«Il servizio di trasporto di emergenza neonatale trasporta neonati prematuri, sotto il mese di vita, dai punti nascita del territorio verso Catanzaro, e quando la situazione clinica lo impone, li trasferisce fino a Napoli o Roma, a bordo dei cargo della Marina Militare, con il personale sanitario dell'azienda ospedaliera universitaria Dulbecco al loro fianco per tutta la durata del trasferimento».

Lo scrive in una nota il sindacato Usb. «Stiamo parlando di bambini nelle prime ore e nei primi giorni di vita, spesso in condizioni disperate. Ogni inefficienza organizzativa, ogni attrezzatura mancante, ogni turno scoperto in questo servizio può tradursi in una tragedia senza ritorno. Eppure è esattamente di questo che Usb Sanità è costretta a parlare oggi: di un servizio abbandonato a se stesso, tra inadempienze aziendali reiterate e silenzi istituzionali che non possono essere più tollerati».

Usb Sanità è intervenuta sulla situazione dello Sten più volte, in modo formale e documentato. «Ha scritto, ha sollecitato, ha siglato accordi. Il risultato è sempre lo stesso: nulla cambia. L'azienda ha adottato un regolamento interno per la gestione del servizio, ma non si è mai preoccupata di comunicarlo formalmente ai lavoratori – un documento che esiste sulla carta e non nei fatti, lasciando il personale privo di qualsiasi tutela normativa certa.

Sul fronte economico la situazione è, se possibile, ancora più grave: nonostante un accordo sottoscritto da tutte le organizzazioni sindacali, il personale impegnato nei trasporti extraregionali è ancora costretto ad anticipare di tasca propria le spese di viaggio per il rientro e, in molti casi, anche quelle di alloggio, per poi attendere i rimborsi dall'azienda. Le carte prepagate concordate non sono mai state attivate. Il corretto metodo di pagamento non è mai stato avviato. Gli impegni assunti con le organizzazioni sindacali sono rimasti lettera morta, e questo non è più accettabile».

Secondo il sindacato, «un quadro già critico si sono aggiunte, nel tempo, nuove emergenze che hanno portato il servizio sull'orlo del collasso. L'aumento progressivo dei bambini assistiti nella Tin della Dulbecco ha generato un sovraccarico di lavoro ad oggi difficilmente sopportabile. Sul fronte del personale la situazione è ancora più allarmante: le lavoratrici in stato di gravidanza non sono mai state sostituite, lasciando scoperti turni fondamentali. Due sono state messe a disposizione della direzione sanitaria, e ad oggi risultano sottratte al reparto unità senza che venga assegnata alcuna unità in sostituzione.

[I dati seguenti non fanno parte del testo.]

Definition engine_finding (now : datetime) (matter_id : string) (case_deadlines : list Deadline)
    (did : string) (sd : ScheduledDeadline) : list Drift :=
  let rule_id := rr_rule_id (sd_rule_ref sd) in
  match case_match rule_id case_deadlines with
  | None => [mk_Drift matter_id (Some did) MissingInCase
      ("Rule " +:+ quote rule_id +:+ " scheduled in engine but not found in case system.") now]
  | Some d =>
      if diverges (d_due_at d) (ct_due_at (sd_trace sd)) then
        [mk_Drift matter_id (Some did) DivergentDueAt
          ("Engine due_at=" +:+ isoformat (ct_due_at (sd_trace sd)) +:+ ", case due_at="
             +:+ isoformat (d_due_at d)) now]
      else []
  end.

Definition case_finding (now : datetime) (matter_id : string) (engine : dict string ScheduledDeadline)
    (case_d : Deadline) : list Drift :=
  match d_rule_id case_d with
  | Some rule_id =>
      if negb (existsb (fun sd => String.eqb (rr_rule_id (sd_rule_ref sd)) rule_id) (dvalues engine))
           && str_truthy rule_id
      then [mk_Drift matter_id None MissingInEngine
        ("Case system has deadline with rule_id=" +:+ quote rule_id +:+ " not in engine.") now]
      else []
  | None => []
  end.

Definition drift_findings (now : datetime) (matter_id : string) (engine : dict string ScheduledDeadline)
    (case_deadlines : list Deadline) : list Drift :=
  flat_map (fun p => engine_finding now matter_id case_deadlines p.1 p.2) engine ++
  flat_map (case_finding now matter_id engine) case_deadlines.

Definition fetch_case (matter_id : string) : RM (list Deadline) :=
  match case_list with
  | None => ret []
  | Some f => on_world (f matter_id)
  end.

(** What happens once the case system's list is known. *)
Definition report_drift (now : datetime) (matter_id : string) (engine : dict string ScheduledDeadline)
    (case_deadlines : list Deadline) : RM (list Drift) :=
  let findings := drift_findings now matter_id engine case_deadlines in
  for_each findings (fun f => maybe_alert "reconciliation_drift"
    [("kind", JStr (drift_kind_value (df_kind f))); ("matter_id", JStr matter_id)]) ;;
  (reconcile_audit "reconcile.complete" matter_id [("drift_count", JInt (Z.of_nat (length findings)))] ;;
  ret findings).

(** [except Exception]: park, alert and return no findings. *)
Definition park_reconcile (matter_id : string) (e : exn) : RM (list Drift) :=
  maybe_alert "reconciliation_connector_error"
    [("matter_id", JStr matter_id); ("error", JStr (exn_str e))] ;;
  (reconcile_audit "reconcile.connector_error" matter_id [] ;;
  ret []).

Definition reconcile (matter_id : string) : RM (list Drift) :=
  let! now := get_now clock in
  let! engine := on_store (gets (engine_deadlines matter_id)) in
  fun s =>
  match fetch_case matter_id s with
  | (s', Ok case_deadlines) => report_drift now matter_id engine case_deadlines s'
  | (s', Err e) => park_reconcile matter_id e s'
  end.
End Reconcile.

(** ** Lemmas *)

Section EngineIndex.
Context (matter_id : string) (st : DeadlineStore).

Abbreviation index l d := (fold_left (fun d sd => dset (sd_deadline_id sd) sd d) l d).

Lemma index_in l (d : dict string ScheduledDeadline) did sd :
  (did, sd) ∈ index l d -> (did, sd) ∈ d \/ (sd ∈ l /\ did = sd_deadline_id sd).
Proof.
  revert d. induction l as [|x l IH]; cbn [fold_left]; intros d H; [by left|].
  apply IH in H as [H|[H ->]]; [|right; split; [by right|done]].
  apply in_dset in H as [[= -> ->]|H]; [right; split; [left|done]|by left].
Qed.

Lemma index_other l d k :
  (forall x, x ∈ l -> sd_deadline_id x <> k) -> dget k (index l d) = dget k d.
Proof.
  revert d. induction l as [|x l IH]; cbn [fold_left]; intros d H; [done|].
  rewrite IH by (intros y Hy; apply H; by right). rewrite dget_dset_ne; [done|].
  intros E. apply (H x); [left|congruence].
Qed.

Il servizio regge oggi soltanto grazie alla dedizione di chi ci lavora, non certo per merito di scelte organizzative aziendali».

Usb fa quindi sapere che «il 7 dicembre 2025 ha inviato una comunicazione formale ad Azienda Zero richiedendo l'attivazione urgente di procedure di mobilità e concorsuali per la figura dell’infermiere pediatrico, unica professionalità idonea a garantire la continuità dello Sten. A quella comunicazione non è mai arrivata risposta. Azienda Zero non ha avviato nessuna procedura, non ha dato nessun riscontro, ha semplicemente ignorato la richiesta.

Di fronte a questo silenzio, Usb Sanità chiede oggi un intervento diretto e immediato del presidente della Regione Calabria, Roberto Occhiuto. Non si tratta di una vertenza sindacale ordinaria: si tratta di garantire che i neonati ei bambini della Calabria abbiano un servizio di emergenza che funzioni davvero. Il Presidente della Regione ha il dovere politico e istituzionale di intervenire adesso, senza ulteriori rinvii. La situazione è già grave oggi – continua il sindacato –. Con l'estate diventerà insostenibile: l'aumento stagionale della popolazione, l'afflusso turistico e il periodo di ferie del personale sanitario produrranno un aggravio ulteriore su un servizio che non ha più margini. Lo sa Usb Sanità, lo sa l'Azienda, lo sanno tutti.

Non intervenire ora non è trascuratezza: è una scelta. Se l'Aou Dulbecco non adotterà provvedimenti immediati e concreti, Usb Sanità richiederà un'audizione urgente presso la Prefettura di Catanzaro, perché le Istituzioni sannono cosa sta accadendo e perché chi ha responsabilità di governo ne risponde».